I have had my computer since late 2017, so ~7.5 years. That is the second longest that any computer has remained fully functional for me since 1985. I am now having trouble with Photoshop. Sometimes it crashes, sometimes I get a GPU error, and the replace tool just cannot function. Most things come back if I close it and reopen, and/or reboot (not the replace tool). I am wondering if I could get back to full performance if I upgraded the CPU and/or the graphics card, or should I get a whole new computer? I would have some worries about being able to do the upgrade successfully, as I have never done that before. The most I have done is add RAM to an earlier machine. The current CPU is a Intel(R) Core(TM) i5-8600K CPU @ 3.60GHz 3.60 GHz, and the graphics card is an NVIDIA GeForce GTX 1060 3GB. What say those who are more knowledgeable?
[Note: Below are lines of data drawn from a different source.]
(* ===== verification/ControllerTheorems.v ===== *)
(** * What the controllers of the custom resources guarantee

    Providers, workspace members and policies.  Each theorem speaks of one call
    in the trace of a reconcile, for every behaviour of the API server and of
    the gateway; [take i] of the trace is what happened before the call. *)

From S2P Require Import Prelude Interaction GoStrings GoText GoErrors GoUrl Jwt ApiTypes Kube.
From S2P Require Import Singleton GatewayHelpers GatewayRpc ProviderController ProviderProofs.
From S2P Require Import MemberController MemberProofs PolicyController PolicyProofs Concrete.
From S2P Require Import FakeCluster.
From Stdlib Require Import Ascii.

Section claims.
Context {C : Crypto} {T : TlsLib} {U : Unicode} {M : ApiMachinery} `{!ApiMachineryLaws M}.
Context {W : Type} (h : handler KSig W) (w : W) (name ns : string).

(** ** Providers *)

(** C10. A provider is reported Synced only when the gateway holds exactly the
    credentials and the configuration of the spec, with the values read from
    the referenced Secrets and the keys dropped from the spec retracted,
    provided the status tracked the keys that were live; and then the new
    status again tracks every live key. *)
Theorem synced_provider_is_converged i o r :
  let tr := trace h (Reconcile name ns) w in
  tr !! i = Some (Ev (S := KSig) (CStatusUpdate KProvider o) r) →
  Provider.Phase (odata o).2 = "Synced" →
  ∃ p, provider_read name ns (take i tr) p ∧ ∀ s, tracks s p →
    serves (gateway_after s (take i tr)) (take i tr) o ∧ tracks (gateway_after s (take i tr)) o.
Proof.
  intros tr Hi Hs. pose proof (always_event _ _ _ _ _ _ _ _ (Reconcile_spec name ns) Hi) as HG.
  destruct HG as (p & Hr & _ & _ & _ & Hc). exists p. split; [done|]. intros s. by apply Hc.
Qed.

(** The finalizer of a provider goes only after the gateway confirmed the
    deletion of that provider: no error, timeout or missing gateway makes the
    operator forget a provider that is still on the gateway. *)
Lemma provider_finalizer_waits i o r :
  let tr := trace h (Reconcile name ns) w in
  tr !! i = Some (Ev (S := KSig) (CUpdate KProvider o) r) →
  providerFinalizer ∉ Finalizers (ometa o) →
  ∃ p, provider_read name ns (take i tr) p ∧ deleting p ∧ delete_confirmed (take i tr) p ∧
    gatewayProviderName o = gatewayProviderName p.
Proof.
  intros tr Hi Hf. pose proof (always_event _ _ _ _ _ _ _ _ (Reconcile_spec name ns) Hi) as HG.
  destruct HG as (p & Hr & [[_ ->]|(Hd & Hc & ->)]); [|by exists p].
  destruct Hf. cbn. apply add_spec. by left.
Qed.

(** C12. What a provider can reach: gateway calls carry an admin token minted
    for the resolved gateway, name this provider in the default workspace and
    nothing else; and the only Secrets read are those of the provider's own
    namespace and the gateway's two, one by one: only gateways are listed. *)
Theorem provider_calls_are_confined i c r :
  let tr := trace h (Reconcile name ns) w in
  tr !! i = Some (Ev (S := KSig) c r) →
  match c with
  | CRpc tok q => connected (take i tr) tok ∧
      ∃ p, provider_read name ns (take i tr) p ∧ own_rpc p q
  | CGet KSecret n n' => gateway_secret (take i tr) n n' ∨
      ∃ p, provider_read name ns (take i tr) p ∧ n' = Namespace (ometa p)
  | CList k _ _ => k = KGateway
  | CCreate _ _ | CDelete _ _ _ | CUFetch _ _ _ | CUCommit _ _ => False
  | _ => True
  end.
Proof.
  intros tr Hi. pose proof (always_event _ _ _ _ _ _ _ _ (Reconcile_spec name ns) Hi) as HG.
  destruct c as [[]| | | | | | | | | | | | | | | |]; try done. by apply HG.
Qed.

(** ** Workspace members *)

(** C13. A member is reported Synced only when the ServiceAccount of its own
    namespace, with the uid it has now, is a member of the workspace with
    exactly the role of the spec, in whatever state the gateway was and whether
    or not its failed calls took effect, provided its listings are true. *)
Theorem synced_member_is_granted i o r :
  let tr := trace h (member_Reconcile name ns) w in
  tr !! i = Some (Ev (S := KSig) (CStatusUpdate KMember o) r) →
  Member.Phase (odata o).2 = "Synced" →
  ∃ p, member_read name ns (take i tr) p ∧
    identity_read (take i tr) p (Member.ReconciledSubject (odata o).2) ∧
    certainly listed_ok any_failure (take i tr)
      (Member.Workspace (odata p).1, Member.ReconciledSubject (odata o).2)
      (Some (workspaceRoleFromSpec (Member.Role (odata p).1))).
Proof.
  intros tr Hi Hs. pose proof (always_event _ _ _ _ _ _ _ _ (member_Reconcile_spec name ns) Hi) as HG.
  destruct HG as (p & Hr & _ & _ & _ & Hc & _). exists p. split; [done|]. by apply Hc.
Qed.

(** C14. A recreated identity never inherits access next to the old one: a
    grant is made only to the identity that was just read, and when the status
    names another one, only after the gateway confirmed its removal. *)
Theorem grants_follow_revocations i tok ws u role r :
  let tr := trace h (member_Reconcile name ns) w in
  tr !! i = Some (Ev (S := KSig) (CRpc tok (AddWorkspaceMember ws u role)) r) →
  ∃ p, member_read name ns (take i tr) p ∧ identity_read (take i tr) p u ∧
    ws = Member.Workspace (odata p).1 ∧
    role = workspaceRoleFromSpec (Member.Role (odata p).1) ∧
    (u = Member.ReconciledSubject (odata p).2 ∨ removal_confirmed (take i tr) p).
Proof.
  intros tr Hi. pose proof (always_event _ _ _ _ _ _ _ _ (member_Reconcile_spec name ns) Hi) as HG.
  destruct HG as (_ & p & Hr & -> & Hid & -> & Hc). by exists p.
Qed.

(** C15. The status never forgets a live membership: it stops naming a subject
    only when that subject is no longer a member of the workspace, also on the
    failure paths of a role change.  Failed calls may have taken effect, except
    for a failed re-add, after which the source takes the membership for gone. *)
Theorem status_forgets_no_membership i o r :
  let tr := trace h (member_Reconcile name ns) w in
  tr !! i = Some (Ev (S := KSig) (CStatusUpdate KMember o) r) →
  ∃ p, member_read name ns (take i tr) p ∧
    (Member.ReconciledSubject (odata p).2 ≠ "" →
     Member.ReconciledSubject (odata o).2 ≠ Member.ReconciledSubject (odata p).2 →
     certainly any_answer any_but_add (take i tr)
       (Member.Workspace (odata p).1, Member.ReconciledSubject (odata p).2) None).
Proof.
  intros tr Hi. pose proof (always_event _ _ _ _ _ _ _ _ (member_Reconcile_spec name ns) Hi) as HG.
  destruct HG as (p & Hr & _ & _ & _ & _ & Hc). by exists p.
Qed.

(** The finalizer of a member goes only when no membership is recorded or
    the gateway confirmed its removal. *)
Lemma member_finalizer_waits i o r :
  let tr := trace h (member_Reconcile name ns) w in
  tr !! i = Some (Ev (S := KSig) (CUpdate KMember o) r) →
  workspaceMemberFinalizer ∉ Finalizers (ometa o) →
  ∃ p, member_read name ns (take i tr) p ∧ deleting p ∧ removal_confirmed (take i tr) p.
Proof.
  intros tr Hi Hf. pose proof (always_event _ _ _ _ _ _ _ _ (member_Reconcile_spec name ns) Hi) as HG.
  destruct HG as (p & Hr & [[_ ->]|(Hd & Hc & ->)]); [|by exists p].
  destruct Hf. cbn. apply add_spec. by left.
Qed.

(** ** Policies *)

(** C16. One owner of the global policy: it is pushed only for the oldest
    listed policy object, and retracted only by an object that was applied, is
    being deleted and is the last one listed. *)
Theorem global_policy_has_one_owner i tok q r :
  let tr := trace h (policy_Reconcile name ns) w in
  tr !! i = Some (Ev (S := KSig) (CRpc tok q) r) →
  connected (take i tr) tok ∧ ∃ p, policy_read name ns (take i tr) p ∧
    (q = UpdateConfig (push_request (odata p).1) ∧ ¬ deleting p ∧ is_active (take i tr) p ∨
     q = UpdateConfig retract_request ∧ deleting p ∧
       Policy.AppliedToGateway (odata p).2 = true ∧ is_last (take i tr) p).
Proof.
  intros tr Hi. pose proof (always_event _ _ _ _ _ _ _ _ (policy_Reconcile_spec name ns) Hi) as HG.
  destruct HG as (Hc & p & Hr & Hq). split; [done|]. exists p. split; [done|].
  destruct q; try done. destruct Hq as [(-> & ?)|(-> & ?)]; [by left|by right].
Qed.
Did you check current resource usage.
Restart computer.
Open up Task Manager (TM) to Processes view.
What is RAM used without any other apps open?
Open Photoshop (do not open any files) .Wait for Photoshop to load completely.
Check TM and see how much RAM and is being used Total and by Photoshop
Go to Performance (graph) view
Check GPU use.
Now, open an image file in Photoshop.
Check Task Manager (TM) Processes view, how much RAM and is being used Total and by Photoshop
Go to Performance(graph) view
Check GPU use.
Is GPU being used?
Now open all the other apps you would use while doing photoshop
Recheck RAM/GPU and even CPU use.
Now decide if you should upgrade RAM (32GB at least) and GPU (8GB dedicated is good) to the best (RAM/GPU) your motherboard can support, and you can afford.
For GPU, make sure you have the latest drivers installed. If you do, and it is still causing issues, then upgrade to the best one your motherboard can support, and you can afford. Try for at least 8GB dedicated.
Get a SSD if you are not already using it for photo files.
Have you tried any other photo editor, like Gimp to see how your computer handles it?
Gimp used 186MB RAM (0MB GPU RAM) when I opened a 7.5MB image.